> _Task directions_: Type out the entries again, matching each one exactly.

Data excerpts:
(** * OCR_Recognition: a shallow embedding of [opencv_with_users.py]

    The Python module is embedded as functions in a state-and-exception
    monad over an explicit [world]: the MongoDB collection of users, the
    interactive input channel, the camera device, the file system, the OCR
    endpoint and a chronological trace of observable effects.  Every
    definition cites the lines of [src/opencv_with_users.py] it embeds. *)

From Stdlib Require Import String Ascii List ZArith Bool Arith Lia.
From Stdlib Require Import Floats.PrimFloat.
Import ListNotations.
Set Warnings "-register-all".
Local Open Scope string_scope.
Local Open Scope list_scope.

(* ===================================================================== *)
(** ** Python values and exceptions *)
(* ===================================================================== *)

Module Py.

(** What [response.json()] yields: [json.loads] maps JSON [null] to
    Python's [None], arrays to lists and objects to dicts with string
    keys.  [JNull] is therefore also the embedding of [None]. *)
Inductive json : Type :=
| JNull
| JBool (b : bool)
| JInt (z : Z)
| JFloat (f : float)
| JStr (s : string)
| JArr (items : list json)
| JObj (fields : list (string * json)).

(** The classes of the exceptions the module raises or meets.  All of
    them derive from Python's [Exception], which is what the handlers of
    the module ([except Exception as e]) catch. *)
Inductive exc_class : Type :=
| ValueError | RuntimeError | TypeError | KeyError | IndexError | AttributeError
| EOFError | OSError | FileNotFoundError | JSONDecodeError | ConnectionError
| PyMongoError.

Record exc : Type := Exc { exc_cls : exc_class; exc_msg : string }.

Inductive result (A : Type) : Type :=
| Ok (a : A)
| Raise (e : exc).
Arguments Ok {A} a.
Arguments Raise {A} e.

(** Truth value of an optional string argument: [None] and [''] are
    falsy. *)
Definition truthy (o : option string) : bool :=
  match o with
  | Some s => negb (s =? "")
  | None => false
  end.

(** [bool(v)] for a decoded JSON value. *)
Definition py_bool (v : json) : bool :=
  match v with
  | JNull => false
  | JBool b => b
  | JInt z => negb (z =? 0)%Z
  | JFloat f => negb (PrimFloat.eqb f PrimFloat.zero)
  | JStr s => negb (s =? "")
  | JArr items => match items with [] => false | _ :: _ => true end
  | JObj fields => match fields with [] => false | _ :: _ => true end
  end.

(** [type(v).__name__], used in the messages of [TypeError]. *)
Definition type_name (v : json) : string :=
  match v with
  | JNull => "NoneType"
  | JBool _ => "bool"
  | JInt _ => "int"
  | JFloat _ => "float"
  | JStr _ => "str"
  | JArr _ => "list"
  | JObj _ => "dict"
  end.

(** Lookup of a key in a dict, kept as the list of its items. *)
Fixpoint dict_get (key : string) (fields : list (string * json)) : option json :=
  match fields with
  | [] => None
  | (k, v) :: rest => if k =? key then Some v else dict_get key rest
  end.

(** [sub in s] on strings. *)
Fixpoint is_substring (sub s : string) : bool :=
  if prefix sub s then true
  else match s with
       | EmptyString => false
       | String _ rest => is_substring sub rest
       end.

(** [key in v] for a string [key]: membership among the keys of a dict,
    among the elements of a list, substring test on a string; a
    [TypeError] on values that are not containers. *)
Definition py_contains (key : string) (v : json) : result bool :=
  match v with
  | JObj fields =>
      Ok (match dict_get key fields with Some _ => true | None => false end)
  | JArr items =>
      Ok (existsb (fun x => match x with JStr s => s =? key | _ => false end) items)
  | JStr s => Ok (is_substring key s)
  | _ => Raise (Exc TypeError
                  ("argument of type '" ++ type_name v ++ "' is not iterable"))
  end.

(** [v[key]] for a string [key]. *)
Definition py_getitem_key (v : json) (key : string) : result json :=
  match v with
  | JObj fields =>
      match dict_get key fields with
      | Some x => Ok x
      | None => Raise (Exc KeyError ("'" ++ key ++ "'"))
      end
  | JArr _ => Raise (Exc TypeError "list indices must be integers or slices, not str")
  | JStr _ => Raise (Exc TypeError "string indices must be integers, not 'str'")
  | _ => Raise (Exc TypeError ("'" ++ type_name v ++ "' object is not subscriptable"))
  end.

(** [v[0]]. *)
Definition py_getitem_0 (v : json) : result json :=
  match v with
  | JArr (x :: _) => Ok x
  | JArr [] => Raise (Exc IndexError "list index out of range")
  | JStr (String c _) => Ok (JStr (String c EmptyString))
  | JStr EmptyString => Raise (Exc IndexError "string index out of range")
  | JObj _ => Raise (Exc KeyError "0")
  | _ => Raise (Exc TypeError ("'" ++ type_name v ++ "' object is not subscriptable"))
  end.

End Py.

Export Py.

> _Problem solution_:
(** * OCR_Recognition: a shallow embedding of [opencv_with_users.py]

    The Python module is embedded as functions in a state-and-exception
    monad over an explicit [world]: the MongoDB collection of users, the
    interactive input channel, the camera device, the file system, the OCR
    endpoint and a chronological trace of observable effects.  Every
    definition cites the lines of [src/opencv_with_users.py] it embeds. *)

From Stdlib Require Import String Ascii List ZArith Bool Arith Lia.
From Stdlib Require Import Floats.PrimFloat.
Import ListNotations.
Set Warnings "-register-all".
Local Open Scope string_scope.
Local Open Scope list_scope.

(* ===================================================================== *)
(** ** Python values and exceptions *)
(* ===================================================================== *)

Module Py.

(** What [response.json()] yields: [json.loads] maps JSON [null] to
    Python's [None], arrays to lists and objects to dicts with string
    keys.  [JNull] is therefore also the embedding of [None]. *)
Inductive json : Type :=
| JNull
| JBool (b : bool)
| JInt (z : Z)
| JFloat (f : float)
| JStr (s : string)
| JArr (items : list json)
| JObj (fields : list (string * json)).

(** The classes of the exceptions the module raises or meets.  All of
    them derive from Python's [Exception], which is what the handlers of
    the module ([except Exception as e]) catch. *)
Inductive exc_class : Type :=
| ValueError | RuntimeError | TypeError | KeyError | IndexError | AttributeError
| EOFError | OSError | FileNotFoundError | JSONDecodeError | ConnectionError
| PyMongoError.

Record exc : Type := Exc { exc_cls : exc_class; exc_msg : string }.

Inductive result (A : Type) : Type :=
| Ok (a : A)
| Raise (e : exc).
Arguments Ok {A} a.
Arguments Raise {A} e.

(** Truth value of an optional string argument: [None] and [''] are
    falsy. *)
Definition truthy (o : option string) : bool :=
  match o with
  | Some s => negb (s =? "")
  | None => false
  end.

(** [bool(v)] for a decoded JSON value. *)
Definition py_bool (v : json) : bool :=
  match v with
  | JNull => false
  | JBool b => b
  | JInt z => negb (z =? 0)%Z
  | JFloat f => negb (PrimFloat.eqb f PrimFloat.zero)
  | JStr s => negb (s =? "")
  | JArr items => match items with [] => false | _ :: _ => true end
  | JObj fields => match fields with [] => false | _ :: _ => true end
  end.

(** [type(v).__name__], used in the messages of [TypeError]. *)
Definition type_name (v : json) : string :=
  match v with
  | JNull => "NoneType"
  | JBool _ => "bool"
  | JInt _ => "int"
  | JFloat _ => "float"
  | JStr _ => "str"
  | JArr _ => "list"
  | JObj _ => "dict"
  end.

(** Lookup of a key in a dict, kept as the list of its items. *)
Fixpoint dict_get (key : string) (fields : list (string * json)) : option json :=
  match fields with
  | [] => None
  | (k, v) :: rest => if k =? key then Some v else dict_get key rest
  end.

(** [sub in s] on strings. *)
Fixpoint is_substring (sub s : string) : bool :=
  if prefix sub s then true
  else match s with
       | EmptyString => false
       | String _ rest => is_substring sub rest
       end.

(** [key in v] for a string [key]: membership among the keys of a dict,
    among the elements of a list, substring test on a string; a
    [TypeError] on values that are not containers. *)
Definition py_contains (key : string) (v : json) : result bool :=
  match v with
  | JObj fields =>
      Ok (match dict_get key fields with Some _ => true | None => false end)
  | JArr items =>
      Ok (existsb (fun x => match x with JStr s => s =? key | _ => false end) items)
  | JStr s => Ok (is_substring key s)
  | _ => Raise (Exc TypeError
                  ("argument of type '" ++ type_name v ++ "' is not iterable"))
  end.

(** [v[key]] for a string [key]. *)
Definition py_getitem_key (v : json) (key : string) : result json :=
  match v with
  | JObj fields =>
      match dict_get key fields with
      | Some x => Ok x
      | None => Raise (Exc KeyError ("'" ++ key ++ "'"))
      end
  | JArr _ => Raise (Exc TypeError "list indices must be integers or slices, not str")
  | JStr _ => Raise (Exc TypeError "string indices must be integers, not 'str'")
  | _ => Raise (Exc TypeError ("'" ++ type_name v ++ "' object is not subscriptable"))
  end.

(** [v[0]]. *)
Definition py_getitem_0 (v : json) : result json :=
  match v with
  | JArr (x :: _) => Ok x
  | JArr [] => Raise (Exc IndexError "list index out of range")
  | JStr (String c _) => Ok (JStr (String c EmptyString))
  | JStr EmptyString => Raise (Exc IndexError "string index out of range")
  | JObj _ => Raise (Exc KeyError "0")
  | _ => Raise (Exc TypeError ("'" ++ type_name v ++ "' object is not subscriptable"))
  end.

End Py.

Export Py.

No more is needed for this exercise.